Requirement: Using the records below, filter out every line that lacks "Hchain" and copy the rest.

Exercise data:
===============

(** X8.  On macOS and Linux the directory handed to the user's build
    command, which runs inside the project directory, is the resources
    directory of the package: resolved against the project directory it
    is the very path under which the tool itself addresses the resources,
    provided the project directory, the output directory and the name
    (on Linux also the executable) are relative paths. *)
Theorem user_build_writes_into_package_resources
    (H : Host) (pl : Platform) (f : Flags) (target : path) (st st' : State)
    (pathOutput executable : path) (l : Locals) (cwd : path) :
  prepare H pl f target st = (Ok (pathOutput, executable, l), st') ->
  posix pl ->
  target <> "" -> Path.is_plain_relative pl target = true ->
  get "output" (settings st) <> "" ->
  Path.is_plain_relative pl (get "output" (settings st)) = true ->
  Path.is_plain_relative pl (get "name" (settings st)) = true ->
  (pl = Linux -> Path.is_plain_relative pl (get "executable" (settings st)) = true) ->
  Path.join pl (Path.join pl cwd target) (pathResourcesRelativeToUserBuild l)
  = Path.join pl cwd (pathResources l).
Proof.
  intros E Hpl Ht Hrt Ho Hro Hrn Hre.
  apply prepare_layout in E as (Hout & _ & Hl & _). cbv zeta in Hl.
  assert (Hpkg : Path.is_plain_relative pl (packageName l) = true).
  { destruct Hpl as [-> | ->].
    - destruct Hl as (-> & _).
      rewrite posix_plain_relative_suffix; [|left; reflexivity|discriminate|reflexivity].
      destruct (get "name" (settings st)); [reflexivity|exact Hrn].
    - destruct Hl as (-> & _). specialize (Hre eq_refl).
      destruct (get "executable" (settings st)); [reflexivity|exact Hre]. }
  subst pathOutput.
  set (out := get "output" (settings st)) in *.
  set (pkg := packageName l) in *.
  destruct (posix_join_assoc pl target out pkg Hpl Ho Hro Hpkg) as (A1 & R1 & N1).
  assert (Hchain : forall a b,
            Path.is_plain_relative pl a = true -> Path.is_plain_relative pl b = true ->
            pathResourcesRelativeToUserBuild l
              = Path.join pl (Path.join pl (Path.join pl out pkg) a) b ->
            pathResources l
              = Path.join pl (Path.join pl (Path.join pl (Path.join pl target out) pkg) a) b ->
            Path.join pl (Path.join pl cwd target) (pathResourcesRelativeToUserBuild l)
            = Path.join pl cwd (pathResources l)).
  { intros a b Ha Hb -> ->.
    destruct (posix_join_assoc pl target _ a Hpl N1 R1 Ha) as (A2 & R2 & N2).
    destruct (posix_join_assoc pl target _ b Hpl N2 R2 Hb) as (A3 & R3 & N3).
    destruct (posix_join_assoc pl cwd target _ Hpl Ht Hrt R3) as (A4 & _ & _).
    rewrite A1, A2, A3, A4. reflexivity. }
  destruct Hpl as [-> | ->].
  - destruct Hl as (_ & Hp & _ & Hres & Hrel).
    apply (Hchain "Contents" "Resources"); try reflexivity.
    + exact Hrel.
    + rewrite Hres, Hp. reflexivity.
  - destruct Hl as (_ & Hp & Hbin & Hres & Hrel).
    apply (Hchain "opt" (get "name" (settings st))); try reflexivity.
    + exact Hrn.
    + exact Hrel.
    + rewrite Hres, Hbin, Hp. reflexivity.
Qed.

===============

Finished task:
  assert (Hchain : forall a b,
    apply (Hchain "Contents" "Resources"); try reflexivity.
    apply (Hchain "opt" (get "name" (settings st))); try reflexivity.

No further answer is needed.